= Highland Park Presbyterian Church (Illinois) =

The Highland Park Presbyterian Church is a Presbyterian congregation in Highland Park, Illinois. The church traces its origins back to 1871.

In meetings in 1871, the Highland Park Religious Association, a group of twenty people of various religious denominations, met in Highland Park, Illinois to decide what type of church to organize in their community. They took a vote and decided to found the Highland Park Presbyterian Church. The congregation was formally organized June 2, 1871, with thirty-three charter members. Initially meeting in Central Hall of Highland Park (a site now occupied by Highland Park State Bank), the congregation dedicated their first church building in 1874. That structure was replaced in 1911 by the present "modern gothic" structure furnished with a pipe organ having 1,754 pipes, at a total cost of $100,000. The church is at 330 Laurel Avenue. The manse was erected in 1900, with additions in 1918 and 1923. A chapel seating 110 persons, along with a parlor and educational rooms was dedicated in 1961. A Rogers/Rufatti hybrid organ with 30 ranks of pipes as well as electronic components was dedicated in 2004.

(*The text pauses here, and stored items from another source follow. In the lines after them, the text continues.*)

(** * Request signing in botocore/auth.py

  A shallow embedding of the signer classes of [botocore/auth.py]
  (SigV2Auth, SigV3Auth, SigV4Auth, S3SigV4Auth, HmacV1Auth) together with
  the Python built-ins and standard-library containers they rely on, and
  the properties of the signing subsystem stated against that embedding.

  Conventions.  A Python byte string is a [string] (a sequence of 8-bit
  characters); a text string is held as its UTF-8 bytes.
  [.encode('utf-8')] of a text string gives those bytes; of a byte string
  it is the identity on ASCII text and raises UnicodeDecodeError on any
  byte above 127.  The request body is modelled with that distinction
  ([Body], [body_encode]); keys, header values and the strings to sign
  are taken to be ASCII, on which [.encode('utf-8')] and
  [.decode('utf-8')] are the identity.  A [dict] is a [gmap]; an
  [HTTPHeaders] object is the list of (name, value) pairs that
  [email.message.Message] keeps in [_headers].  Hash functions are taken
  as an interface ([Hashlib]). *)

From Stdlib Require Import Ascii NArith.
From Stdlib Require String.
From stdpp Require Import base tactics option list sorting strings gmap.
From Equations Require Import Equations.

(** ** Python string built-ins *)

Module Py.
Local Open Scope char_scope.

Definition ord (c : ascii) : N := N_of_ascii c.

Definition in_range (lo hi c : ascii) : bool :=
  (ord lo <=? ord c)%N && (ord c <=? ord hi)%N.

Definition is_upper (c : ascii) : bool := in_range "A" "Z" c.
Definition is_lower (c : ascii) : bool := in_range "a" "z" c.
Definition is_digit (c : ascii) : bool := in_range "0" "9" c.

(** [c.lower()] for one character. *)
Definition lower_char (c : ascii) : ascii :=
  if is_upper c then ascii_of_N (ord c + 32) else c.
(** The partial first token of [Decode]: the data pointer after the token
    and what is copied to [dest]. *)
Definition Decode_first_token (narrow : bool) (data : list Z)
    (cursor : Cursor) (dest_length : Z) : result (Z * list Z) :=
  let data_ptr := byte_offset cursor in
  ASSERT debug (token_lengths 255 =? kMaxTokenLength) ;;;
  ASSERT debug (sub_token_offset cursor <? kMaxTokenLength) ;;;
  ASSERT debug (data_ptr <? Z.of_nat (length data)) ;;;
  code <- at_ data data_ptr ;;
  let data_ptr := data_ptr + 1 in
  '(data_ptr, decoded_chars, first_token) <-
    (if is_bytecode code then
       let '(n, written) := decode_bytecode code kMaxTokenLength in
       Ok (data_ptr, n, written)
     else if is_ascii code then
       UNREACHABLE debug ;;;
       ASSERT debug (data_ptr <? Z.of_nat (length data)) ;;;
       b <- at_ data data_ptr ;;
       Ok (data_ptr + 1, 1, [b])
     else
       ASSERT debug (is_unicode code) ;;;
       ASSERT debug (data_ptr + 2 <? Z.of_nat (length data)) ;;;
       b0 <- at_ data data_ptr ;;
       b1 <- at_ data (data_ptr + 1) ;;
       b2 <- at_ data (data_ptr + 2) ;;
       '(n, written) <-
         write_as_utf16 narrow (decode_unicode b0 b1 b2) kMaxTokenLength ;;
       Ok (data_ptr + 3, n, written)) ;;
  ASSERT debug (sub_token_offset cursor <? decoded_chars) ;;;
  let decoded_chars := (decoded_chars - sub_token_offset cursor) mod 2 ^ 32 in
  let decoded_chars :=
    if dest_length <? decoded_chars then dest_length else decoded_chars in
  copied <- copy_first_token (Z.to_nat decoded_chars) first_token
              (sub_token_offset cursor) ;;
  Ok (data_ptr, copied).

(** [Decode<T>(data, cursor, dest)]: the [dest_length] elements written to
    [dest]; [narrow] is [T = char], otherwise [T = uc16]. *)
Definition Decode (narrow : bool) (data : list Z) (cursor : Cursor)
    (dest_length : Z) : result (list Z) :=
  '(data_ptr, dest) <-
    (if negb (sub_token_offset cursor =? 0)
     then Decode_first_token narrow data cursor dest_length
     else Ok (byte_offset cursor, [])) ;;
  rest <- Decode_loop (S (length data)) narrow data data_ptr
            (dest_length - Z.of_nat (length dest)) ;;
  Ok (dest ++ rest).

(** The file's static [Get]: one code unit at the cursor. *)
Definition Get (data : list Z) (cursor : Cursor) : result Z :=
  chars <- Decode false data cursor 1 ;;
  at_ chars 0.

End Codec.

End CompressedSourceCodec.

(** * The compressed source value and its operations *)

Module CompressedSource.
Import CompressedSourceCodec.

(** A compressed source: the byte array (compressed stream, then index), the
    length in code units, and the original string while the host keeps it.
    A host string is the list of its UTF-16 code units. *)
Record CompressedSource : Type := mkCompressedSource {
  bytes : list Z;
  char_length : Z;
  cached_string : option (list Z)
}.

(** The value once the host has dropped the cached string. *)
Definition drop_cached_string (source : CompressedSource) : CompressedSource :=
  mkCompressedSource (bytes source) (char_length source) None.

(** Modelled from the spec: [Factory::NewSubString(source, start, end)] of
    the host, the code units of [source] in [start, end). *)
Definition NewSubString (source : list Z) (start end_ : Z) : list Z :=
  firstn (Z.to_nat (end_ - start)) (skipn (Z.to_nat start) source).

Fixpoint units_eqb (a b : list Z) : bool :=
  match a, b with
  | [], [] => true
  | x :: a', y :: b' => (x =? y) && units_eqb a' b'
  | _, _ => false
  end.

(** Modelled from the spec: [String::SubStringEquals(start, end, other)] of
    the host, code-unit-wise equality of [start, end) with [other]. *)
Definition String_SubStringEquals (string : list Z) (start end_ : Z)
    (other : list Z) : bool :=
  units_eqb (NewSubString string start end_) other.

Section Operations.

Variable debug : bool.
Variable token_lengths : Z -> Z.
Variable token_chars : Z -> list Z.

(** [Decompress(start, length)]: the code units of the string returned, a
    substring of the cached string, or else a fresh sequential string filled
    by [Decode], ASCII when [IsAscii] says so. *)
Definition Decompress (source : CompressedSource) (start length_ : Z)
    : result (list Z) :=
  match cached_string source with
  | Some string => Ok (NewSubString string start (start + length_))
  | None =>
    let bv := bytes source in
    cursor <- GetCursor debug token_lengths bv start (char_length source) ;;
    ascii <- IsAscii debug token_lengths bv cursor length_ ;;
    if ascii
    then Decode debug token_lengths token_chars true bv cursor length_
    else Decode debug token_lengths token_chars false bv cursor length_
  end.

(** [Decompress()]. *)
Definition Decompress_all (source : CompressedSource) : result (list Z) :=
  Decompress source 0 (char_length source).

(** The loop of [SubStringEquals]: [other] from index [i] on is compared
    with the code units at the cursor, which advances by one after every
    code unit that agrees. *)
Fixpoint SubStringEquals_loop (bv : list Z) (cursor : Cursor)
    (other : list Z) : result bool :=
  match other with
  | [] => Ok true
  | other_i :: other' =>
    c <- Get debug token_lengths token_chars bv cursor ;;
    if negb (c =? other_i) then Ok false
    else
      cursor <- AdvanceCursor debug token_lengths bv cursor 1 ;;
      SubStringEquals_loop bv cursor other'
  end.

(** [SubStringEquals(start, other)]; [start + other->length()] is a sum
    of [int]s. *)
Definition SubStringEquals (source : CompressedSource) (start : Z)
    (other : list Z) : result bool :=
  let end_ := int_add start (Z.of_nat (length other)) in
  if char_length source <? end_ then Ok false
  else
    match cached_string source with
    | Some string => Ok (String_SubStringEquals string start end_ other)
    | None =>
      cursor <- GetCursor debug token_lengths (bytes source) start
                  (char_length source) ;;
      SubStringEquals_loop (bytes source) cursor other
    end.

(** The loop [while (pos-- > 0)] of [GetLineNumberSlow] runs [pos] times:
    [n] is the number of iterations left. *)
Fixpoint GetLineNumberSlow_loop (n : nat) (bv : list Z) (cursor : Cursor)
    (line : Z) : result Z :=
  match n with
  | O => Ok line
  | S n' =>
    c <- Get debug token_lengths token_chars bv cursor ;;
    cursor <- AdvanceCursor debug token_lengths bv cursor 1 ;;
    GetLineNumberSlow_loop n' bv cursor (if c =? 10 then line + 1 else line)
  end.

Definition GetLineNumberSlow (source : CompressedSource) (pos : Z)
    : result Z :=
  let pos := if char_length source <? pos then char_length source else pos in
  GetLineNumberSlow_loop (Z.to_nat pos) (bytes source) (mkCursor 0 0) 0.

(** ** The encoder *)

(** [fill_input_buffer]: the buffer of [block_size] entries, padded with
    [-1] after the end of the input, and the number of characters read. *)
Definition fill_input_buffer (input : list Z) (pos block_size : Z)
    : list Z * Z :=
  let length_ := Z.of_nat (length input) in
  if pos + block_size <=? length_ then
    (firstn (Z.to_nat block_size) (skipn (Z.to_nat pos) input), block_size)
  else
    let read := skipn (Z.to_nat pos) input in
    (read ++ repeat (-1) (Z.to_nat block_size - length read),
     Z.of_nat (length read)).

Definition add_index_entry (index output : list Z) (pos : Z)
    : result (list Z) :=
  ASSERT debug (pos mod kCharsPerIndexEntry =? 0) ;;;
  if negb (pos =? 0)
  then WriteIndex debug index pos (Z.of_nat (length output))
  else Ok index.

By the church's 75th anniversary in 1946, membership stood at 1200. Membership by 1996 stood at 400.

The Pastor of the church is David A. Perkins.

==Notable members==
- Elisha Gray, 19th-century electrical inventor, and competitor with Alexander Graham Bell for credit for inventing the telephone. Grey demonstrated his telephone invention in the church in 1874.
- Jim Tilmon, the fifth African American to become a US airline pilot, and a meteorologist and aviation expert on WMAQ-TV TV station in Chicago who also appeared nationally on NBC news programs.